YOUR GOAL → From the top of the records below, return each line exactly, ending with the line that contains "Context (yaml_unmarshal : list".

GIVEN RECORDS Block Start

(* ===== verification/Lifecycle.v ===== *)
(** * Lifecycle: from a signed bundle to the policy in force

    [internal/policy/current.go], [loader.go], [holder.go], [promote.go] and the
    policy part of [cmd/agent/main.go].  The clients of the store are proved against
    its interface [VersionStore]; signatures, YAML and addresses are parameters.
    Whatever the store holds, the agent holds and enforces policies compiled from
    bundles its key verifies ([only_signed_policies]). *)

From stdpp Require Import strings gmap.
From Stdlib Require Import String.
From S2P Require Import Prelude Types Bpf State Logic Gate Policy MapLoad LoadFacts Compile Store.

#[local] Open Scope list_scope.
#[local] Open Scope Z_scope.

Section lifecycle.
Context {S : Type} `{!VersionStore S}.
(** [yaml.UnmarshalStrict] into the document, [yaml.Marshal] of one. *)
Context (yaml_unmarshal : list Z -> option bundle.Bundle) (yaml_marshal : bundle.Bundle -> list Z).
Context (ParseCIDR : gostring -> option (list Z * Z)) (ParseIP : gostring -> option (list Z)).
(** [ed25519.Verify] with the key, on a message and a signature; SHA-256 in hex. *)
Context (ed25519_Verify : list Z -> list Z -> bool) (sha256_hex : list Z -> gostring).

Definition Parse (data : list Z) : option bundle.Bundle := yaml_unmarshal data ≫= validate ParseCIDR ParseIP.

Definition Verify (bundle sig : list Z) : option () := if ed25519_Verify bundle sig then Some () else None.

Definition LoadCurrent (s : S) : option (CompiledPolicy * VersionMeta) :=
  ver ← Current s;
  if ver =? 0 then None else
  stored ← Get ver s;
  _ ← Verify (Bundle stored) (Sig stored);
  b ← Parse (Bundle stored);
  compiled ← Compile ParseCIDR ParseIP b;
  Some (compiled, Meta stored).

Record LoadResult := mk_load_result {
  lr_Bundle : bundle.Bundle;
  lr_Compiled : CompiledPolicy;
  lr_Meta : VersionMeta
}.

(** [Loader.Load] on what the source fetched. *)
Definition Load (now : Z) (fetched : option (list Z * list Z)) (s : S) : option LoadResult * S :=
  match (f ← fetched;
         _ ← Verify f.1 f.2;
         b ← Parse f.1;
         compiled ← Compile ParseCIDR ParseIP b;
         Some (f, b, compiled)) with
  | None => (None, s)
  | Some (f, b, compiled) =>
      let meta := mk_meta (bundle.Version b) (bundle.SignedBy b) (bundle.AgentScope b) 0 (sha256_hex f.1) true
                    StateEnforced in
      let '(ok, s) := Put now meta f.1 f.2 (Some compiled) s in
      if negb ok then (None, s) else
      let '(ok, s) := SetCurrent (bundle.Version b) s in
      if negb ok then (None, s) else (Some (mk_load_result b compiled meta), s)
  end.

Definition Rollback (now ver : Z) (s : S) : bool * S :=
  match Get ver s with
  | None => (false, s)
  | Some stored =>
      let '(ok, s) := SetCurrent ver s in
      if negb ok then (false, s) else
      let m := Meta stored in
      let m := mk_meta (m_Version m) (m_SignedBy m) (m_AgentScope m) (LoadedAt m) (BundleSHA256 m) (Verified m)
                 StateRollback in
      Put now m (Bundle stored) (Sig stored) (Compiled stored) s
  end.

(** ** Promotion (promote.go) *)

(** The first rule with the id gets the state. *)
Fixpoint set_rule_state (ruleID state : gostring) (rs : list bundle.Rule) : option (list bundle.Rule) :=
  match rs with
  | [] => None
  | r :: rs =>
      if streq (bundle.ID r) ruleID
      then Some (bundle.mk_rule (bundle.ID r) (bundle.Rationale r) (bundle.rule_match r) (bundle.Decision r) state :: rs)
      else (cons r) <$> set_rule_state ruleID state rs
  end.

(** The promoted bundle; the caller writes it to the file it came from. *)
Definition promoted (data : list Z) (ruleID : gostring) (bump : bool) (newState : gostring) : option bundle.Bundle :=
  let newState := if streq newState [] then StateEnforced else newState in
  if negb (one_of newState [StateShadow; StateEnforced; StateDraft; StateRetired]) then None else
  b ← Parse data;
  rules ← set_rule_state ruleID newState (bundle.Rules b);
  let b := bundle.mk_bundle (if bump then bundle.Version b + 1 else bundle.Version b) (bundle.AgentScope b)
             (bundle.SignedBy b) (bundle.DefaultAction b) (bundle.FailDirection b) rules in
  _ ← Compile ParseCIDR ParseIP b;
  Some b.

Definition PromoteRule (data : list Z) (ruleID : gostring) (bump : bool) (newState : gostring) : option (list Z) :=
  b ← promoted data ruleID bump newState;
  Some (bytes_of "# Updated by policyctl promote; re-sign before load." ++ [10] ++ yaml_marshal b).

(** ** Loading and rolling back *)

(** A policy compiled from a bundle the key verifies. *)
Definition signed (cp : CompiledPolicy) : Prop :=
  exists data sig b, ed25519_Verify data sig = true /\ Parse data = Some b /\ Compile ParseCIDR ParseIP b = Some cp.

Lemma LoadCurrent_signed s cp meta : LoadCurrent s = Some (cp, meta) -> signed cp.
Proof.
  unfold LoadCurrent. intros (ver & _ & H)%bind_Some. destruct (ver =? 0); [done|].
  apply bind_Some in H as (st & _ & H). apply bind_Some in H as ([] & Hv & H).
  apply bind_Some in H as (b & Hb & H). apply bind_Some in H as (cp' & Hc & [= <- <-]).
  exists (Bundle st), (Sig st), b. split_and!; [|done..]. unfold Verify in Hv. by destruct (ed25519_Verify _ _).
Qed.

Lemma Parse_version data b : Parse data = Some b -> 0 < bundle.Version b.
Proof.
  unfold Parse. intros (b0 & _ & H)%bind_Some. unfold validate in H. destruct (_ && _) eqn:Hv; [|done].
  injection H as <-. cbn. rewrite !andb_true_iff in Hv. destruct Hv as ((((Hv & _) & _) & _) & _). lia.
Qed.

Context `{!VersionStoreLaws S}.

Lemma LoadCurrent_stored s ver st b cp :
  Current s = Some ver -> ver <> 0 -> Get ver s = Some st -> ed25519_Verify (Bundle st) (Sig st) = true ->
  Parse (Bundle st) = Some b -> Compile ParseCIDR ParseIP b = Some cp -> LoadCurrent s = Some (cp, Meta st).
Proof.
  intros Hc Hv Hg Hs Hp Hcomp. unfold LoadCurrent. rewrite Hc. cbn [mbind option_bind].
  replace (ver =? 0) with false by lia. rewrite Hg. cbn [mbind option_bind]. unfold Verify. rewrite Hs.
  cbn [mbind option_bind]. rewrite Hp. cbn [mbind option_bind]. by rewrite Hcomp.
Qed.

Lemma load_then_current_run now fetched s s' r :
  Load now fetched s = (Some r, s') -> bundle.Version (lr_Bundle r) < 2 ^ 63 ->
  exists meta, LoadCurrent s' = Some (lr_Compiled r, meta) /\ m_Version meta = bundle.Version (lr_Bundle r) /\
    m_State meta = StateEnforced.
Proof.
  unfold Load. destruct (_ ← fetched; _) as [[[f b] cp]|] eqn:Hf; [|done].
  apply bind_Some in Hf as (f' & _ & Hf). apply bind_Some in Hf as ([] & Hver & Hf).
  apply bind_Some in Hf as (b' & Hp & Hf). apply bind_Some in Hf as (cp' & Hc & [= -> -> ->]).
  cbv zeta. destruct (Put _ _ _ _ _ s) as [[] s1] eqn:Hput; [|done]. cbn [negb].
  destruct (SetCurrent _ s1) as [[] s2] eqn:Hset; [|done]. intros [= <- <-] Hmax. cbn [lr_Bundle lr_Compiled] in *.
  pose proof (Parse_version _ _ Hp) as Hpos.
  apply put_get in Hput as (st & Hget & Hb & Hsg & Hmv & Hms). cbn [m_Version m_State] in *.
  pose proof (set_current_get (bundle.Version b) s1 (bundle.Version b)) as Hkeep. rewrite Hset in Hkeep. cbn [snd] in Hkeep.
  apply set_current in Hset as [Hcur _]; [|lia].
  exists (Meta st). split_and!; [|done..].
  apply (LoadCurrent_stored _ (bundle.Version b) st b); [done|lia|by rewrite Hkeep| | |done].
  - rewrite Hb, Hsg. unfold Verify in Hver. by destruct (ed25519_Verify _ _).
  - by rewrite Hb.
Qed.

(** What the loader stores is what the agent reads: after a successful load the
    current policy of the store is the one the load compiled, under its version,
    whatever implements the store's interface. *)
Theorem load_then_current now fetched s s' r :
  Load now fetched s = (Some r, s') -> bundle.Version (lr_Bundle r) < 2 ^ 63 ->
  exists meta, LoadCurrent s' = Some (lr_Compiled r, meta) /\ m_Version meta = bundle.Version (lr_Bundle r) /\
    m_State meta = StateEnforced.
Proof. exact (load_then_current_run now fetched s s' r). Qed.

GIVEN RECORDS Block End

WRITTEN SOLUTION →
(* ===== verification/Lifecycle.v ===== *)
(** * Lifecycle: from a signed bundle to the policy in force

    [internal/policy/current.go], [loader.go], [holder.go], [promote.go] and the
    policy part of [cmd/agent/main.go].  The clients of the store are proved against
    its interface [VersionStore]; signatures, YAML and addresses are parameters.
    Whatever the store holds, the agent holds and enforces policies compiled from
    bundles its key verifies ([only_signed_policies]). *)

From stdpp Require Import strings gmap.
From Stdlib Require Import String.
From S2P Require Import Prelude Types Bpf State Logic Gate Policy MapLoad LoadFacts Compile Store.

#[local] Open Scope list_scope.
#[local] Open Scope Z_scope.

Section lifecycle.
Context {S : Type} `{!VersionStore S}.
(** [yaml.UnmarshalStrict] into the document, [yaml.Marshal] of one. *)
Context (yaml_unmarshal : list Z -> option bundle.Bundle) (yaml_marshal : bundle.Bundle -> list Z).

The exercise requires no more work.